Z Gastroenterol 2013; 51 - K222
DOI: 10.1055/s-0033-1352862

Tbx3 regulates cell fate decisions during murine endodermal and pancreatic development

R Russell 1, C Weidgang 1, T Seufferlein 2, A Kleger 1
  • 1Universitätsklinikum Ulm, Innere Medizin 1, AG Kleger, Ulm, Germany
  • 2Universitätsklinikum Ulm, Innere Medizin 1, AG Seufferlein, Ulm, Germany

Tbx3 is a member of the T-box family of transcription factors, which are known to play key roles in early embryonic development. Moreover, mutations within Tbx3 and some of its closely related family members give rise to several human developmental syndromes and misexpression of these genes have been implicated in several types of cancers, including colon cancer. However, the mechanisms by which Tbx3 and related family members contribute to diseases remain poorly understood.
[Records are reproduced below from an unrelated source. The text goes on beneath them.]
(** ** A whole run *)

(** The run of [gated_experiment] on an empty store: the loop count goes
    from 1 to 2 and is written, the one task is skipped, counted and written,
    and no task is run. *)
Example run_gated_experiment :
  let started := Experiment.mk [gated_task]
                   (Some (mkExperimentResult 0 2 0 false (Some one_of_two) "v0.8")) in
  let done := Experiment.mk [gated_task]
                (Some (mkExperimentResult 0 2 1 false (Some one_of_two) "v0.8")) in
  Experiment.run gated_experiment []
  = Ok (Experiment.mkState done [started; done]
          [Experiment.CallWrite started; Experiment.CallWrite done], None).
Proof. reflexivity. Qed.

(** * Further properties of the code *)

(** ** The versions that satisfy the SLOs *)

Lemma all_versions_seqZ (n : nat) (j : Z) (sat : list Z) :
  Experiment.all_versions n j sat = sat ++ seqZ j (Z.of_nat n).
Proof.
  revert j sat. induction n as [| n IH]; intros j sat.
  - simpl. now rewrite app_nil_r.
  - rewrite seqZ_S. cbn [Experiment.all_versions]. rewrite IH.
    now rewrite <- (List.app_assoc sat [j]).
Qed.

Lemma StronglySorted_seqZ (m : Z) (n : nat) :
  StronglySorted Z.lt (seqZ m (Z.of_nat n)).
Proof.
  revert m. induction n as [| n IH]; intros m.
  - constructor.
  - rewrite seqZ_S. constructor; [apply IH |].
    apply Forall_forall. intros k Hk. apply elem_of_seqZ in Hk. lia.
Qed.

Lemma StronglySorted_filter {A : Type} (R : A -> A -> Prop) (f : A -> bool)
    (l : list A) :
  StronglySorted R l -> StronglySorted R (List.filter f l).
Proof.
  induction 1 as [| a l Hl IH Ha]; [constructor |].
  cbn [List.filter]. destruct (f a); [| exact IH].
  constructor; [exact IH |].
  rewrite Forall_forall in *. intros x Hx. apply Ha.
  apply list_elem_of_In in Hx. apply filter_In in Hx as [Hx _].
  now apply list_elem_of_In.
Qed.

(** X1. [getSLOsSatisfiedBy] returns the versions that satisfy every
    configured SLO, each once and in increasing order: with insights of
    [numVersions >= 0] and matrices allocated for the configured SLOs, the
    slice it returns is nil iff [numVersions] is zero, it is strictly
    increasing, and version [j] is in it iff [0 <= j < numVersions] and [j]
    satisfies every configured SLO. *)
Theorem getSLOsSatisfiedBy_satisfying_versions {T : Type}
    (exp : option (Experiment.t T)) (ins : Insights.t) :
  insights_of exp = Some ins ->
  0 <= Insights.NumVersions ins ->
  SLOsSatisfied_allocated ins ->
  exists sby,
    Experiment.getSLOsSatisfiedBy exp = Ok sby
    /\ (sby = None <-> Insights.NumVersions ins = 0)
    /\ StronglySorted Z.lt (default [] sby)
    /\ (forall j, j ∈ default [] sby <->
          0 <= j < Insights.NumVersions ins /\ satisfies_SLOs ins j).
Proof.
  intros Hins Hn Halloc. destruct exp as [e |]; [| discriminate].
  simpl in Hins. unfold Experiment.getSLOsSatisfiedBy.
  destruct (Experiment.Result e) as [r |]; [| discriminate].
  rewrite Hins.
  destruct (Z.eqb_spec (Insights.NumVersions ins) 0) as [E | NE].
  { exists None. split; [reflexivity |].
    split; [split; [intros _; exact E | reflexivity] |].
    cbn [from_option id]. split; [constructor |].
    intros j. split; [intros Hj; inversion Hj | intros [Hj _]; lia]. }
  unfold SLOsSatisfied_allocated in Halloc.
  destruct (Insights.SLOs ins) as [slos |] eqn:Hs.
  - destruct Halloc as (res & Hr & HU & HL & HUrows & HLrows).
    rewrite (satisfied_versions_total ins (deref slos) res _ 0 [] Hr HU HL HUrows HLrows)
      by lia.
    cbn [bind app]. eexists. split; [reflexivity |].
    cbn [from_option id]. split; [split; [discriminate | contradiction] |].
    split; [apply StronglySorted_filter, StronglySorted_seqZ |].
    intros j. rewrite list_elem_of_In, filter_In, <- list_elem_of_In, elem_of_seqZ.
    rewrite (passes_satisfies ins slos res j Hs Hr HU HL). split.
    + intros [Hj Hsat]. split; [lia | exact Hsat].
    + intros [Hj Hsat]. split; [lia | exact Hsat].
  - rewrite all_versions_seqZ. cbn [app]. eexists. split; [reflexivity |].
    cbn [from_option id]. split; [split; [discriminate | contradiction] |].
    split; [apply StronglySorted_seqZ |].
    intros j. rewrite elem_of_seqZ. unfold satisfies_SLOs. rewrite Hs. split.
    + intros Hj. split; [lia | exact I].
    + intros [Hj _]. lia.
Qed.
Interestingly, Tbx3 null mice die around E12.5 due to cardiac and york sack defects. Up to now, the pancreas of those mice has never been characterized. We identified that Tbx3 strongly promotes lineage commitment towards an endodermal cell fate and upon overexpression of Tbx3, we could enhance the number of Pdx1 expressing cells. In addition, Tbx3 null mice were analysed over time of pancreatic development. Moreover, we identified that Tbx3 directly activates a Nodal signalling cascade and, given the recently identified role of Nodal signalling within pancreatic cancer, our study provides an important bridge for understanding the relationship between Tbx3 in early development and a potential role in oncogenic processes.